◆ **What to produce**: After locating the line that contains "detectParagraphs text = Ok ps -> In p ps ->" in the records below, write out exactly that line and each line after it through the one that contains "assert (H : forall", and nothing else.
(Data provided)
(** C5, amended: the post-filter drops a paragraph if and only if its
    length is under 10 code units, or it consists entirely of digits,
    whitespace and non-word symbols, or it contains a run of 11 or more
    copies of one code unit other than a line terminator (LF, CR, U+2028,
    U+2029).  ["42"] and sixteen dashes are dropped and ["This is a valid
    paragraph with enough length."] is kept. *)
Theorem keep_spec :
  (forall p : jsstring,
      keep p = false <->
      length p < 10 \/ onlyNoise p
      \/ exists c, Char.isLineTerminator c = false /\ hasRunOf c 11 p)
  /\ postFilter [js "42"] = []
  /\ postFilter [js "----------------"] = []
  /\ postFilter [js "This is a valid paragraph with enough length."]
     = [js "This is a valid paragraph with enough length."].
Proof.
  split; [|repeat split; vm_compute; reflexivity].
  intros p. rewrite keep_false, isNoise_onlyNoise, hasRepeat_run. reflexivity.
Qed.

Lemma postFilter_In (ps : list jsstring) (p : jsstring) :
  In p (postFilter ps) <-> (exists q, In q ps /\ p = trim q) /\ keep p = true.
Proof.
  unfold postFilter. rewrite filter_In, in_map_iff.
  split; intros [(q & H1 & H2) Hk]; (split; [|exact Hk]); exists q; auto.
Qed.

(** C9: every paragraph that [detectParagraphs] returns is non-empty,
    equal to its own trim and at least 10 code units long. *)
Theorem emitted_trimmed_long
    (text : jsstring) (ps : list jsstring) (p : jsstring) :
  detectParagraphs text = Ok ps -> In p ps ->
  p <> [] /\ trim p = p /\ 10 <= length p.
Proof.
  rewrite detectParagraphs_ok. intros [= <-] Hin.
  apply postFilter_In in Hin as [(q & _ & ->) Hk].
  apply keep_true in Hk as (Hlen & _).
  repeat split; [|apply trim_idem|exact Hlen].
  intros E. rewrite E in Hlen. simpl in Hlen. lia.
Qed.

Lemma emitted_trimmed_long_witness :
  js "Intro text." <> [] /\ trim (js "Intro text.") = js "Intro text."
  /\ 10 <= length (js "Intro text.").
Proof.
  apply (@emitted_trimmed_long Sample.numbered
           [js "Intro text."; js "1. First item"; js "2. Second item"]).
  - vm_compute. reflexivity.
  - simpl. auto.
Defined.

(** C10: every paragraph that [detectParagraphs] returns contains an
    ASCII letter or an underscore; a paragraph without any (all of its
    code units being digits, whitespace, punctuation or CJK, which the
    class [[\d\s\W]] covers) is never returned, however long it is.  A
    text of fifteen Han characters yields no paragraph. *)
Theorem emitted_has_letter (text : jsstring) (ps : list jsstring) :
  detectParagraphs text = Ok ps ->
  (forall p, In p ps -> exists c, In c p /\ Char.isLetter c = true)
  /\ (forall p, forallb (fun c => negb (Char.isLetter c)) p = true ->
                ~ In p ps)
  /\ detectParagraphs Sample.han = Ok [].
Proof.
  rewrite detectParagraphs_ok. intros [= <-].
  assert (H : forall p,
             In p (postFilter (pushCurrent
                    (groupFrom None (split (normalize text)) (State [] [])))) ->
             exists c, In c p /\ Char.isLetter c = true).
  { intros p Hin. apply postFilter_In in Hin as [_ Hk].
    apply keep_true in Hk as (Hlen & Hn & _).
    apply not_noise_letter; [|exact Hn].
    intros E. rewrite E in Hlen. simpl in Hlen. lia. }
  split; [exact H|]. split; [|vm_compute; reflexivity].
  intros p Hall Hin. destruct (H p Hin) as (c & Hc & Hl).
  rewrite forallb_forall in Hall. specialize (Hall c Hc).
  rewrite Hl in Hall. discriminate.
Qed.

Lemma emitted_has_letter_witness :
  exists c, In c (js "1. First item") /\ Char.isLetter c = true.
Proof.
  apply (proj1 (@emitted_has_letter Sample.numbered
           [js "Intro text."; js "1. First item"; js "2. Second item"]
           ltac:(vm_compute; reflexivity))).
  simpl. auto.
Defined.

(** ** C4: order *)

Lemma joinSP_snoc (b : list jsstring) (l : jsstring) :
  b <> [] -> joinSP (b ++ [l]) = joinSP b ++ [Char.SP] ++ l.
Proof.
  induction b as [|x t IH]; [congruence|]. intros _.
  destruct t as [|y t]; [reflexivity|].
  change (x ++ [Char.SP] ++ joinSP ((y :: t) ++ [l])
          = (x ++ [Char.SP] ++ joinSP (y :: t)) ++ [Char.SP] ++ l).
  rewrite IH by discriminate. now rewrite <- !app_assoc.
Qed.

Lemma joinSP_empty (b : list jsstring) :
  Forall (fun l => truthy l = true) b -> joinSP b = [] -> b = [].
Proof.
  destruct b as [|x t]; [reflexivity|].
  intros H. inversion H as [|? ? Hx _]; subst.
  destruct x; [discriminate|]. simpl. destruct t; discriminate.
Qed.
(End Data provided)
◆ **Expected answer**:
  detectParagraphs text = Ok ps -> In p ps ->
  p <> [] /\ trim p = p /\ 10 <= length p.
Proof.
  rewrite detectParagraphs_ok. intros [= <-] Hin.
  apply postFilter_In in Hin as [(q & _ & ->) Hk].
  apply keep_true in Hk as (Hlen & _).
  repeat split; [|apply trim_idem|exact Hlen].
  intros E. rewrite E in Hlen. simpl in Hlen. lia.
Qed.

Lemma emitted_trimmed_long_witness :
  js "Intro text." <> [] /\ trim (js "Intro text.") = js "Intro text."
  /\ 10 <= length (js "Intro text.").
Proof.
  apply (@emitted_trimmed_long Sample.numbered
           [js "Intro text."; js "1. First item"; js "2. Second item"]).
  - vm_compute. reflexivity.
  - simpl. auto.
Defined.

(** C10: every paragraph that [detectParagraphs] returns contains an
    ASCII letter or an underscore; a paragraph without any (all of its
    code units being digits, whitespace, punctuation or CJK, which the
    class [[\d\s\W]] covers) is never returned, however long it is.  A
    text of fifteen Han characters yields no paragraph. *)
Theorem emitted_has_letter (text : jsstring) (ps : list jsstring) :
  detectParagraphs text = Ok ps ->
  (forall p, In p ps -> exists c, In c p /\ Char.isLetter c = true)
  /\ (forall p, forallb (fun c => negb (Char.isLetter c)) p = true ->
                ~ In p ps)
  /\ detectParagraphs Sample.han = Ok [].
Proof.
  rewrite detectParagraphs_ok. intros [= <-].
  assert (H : forall p,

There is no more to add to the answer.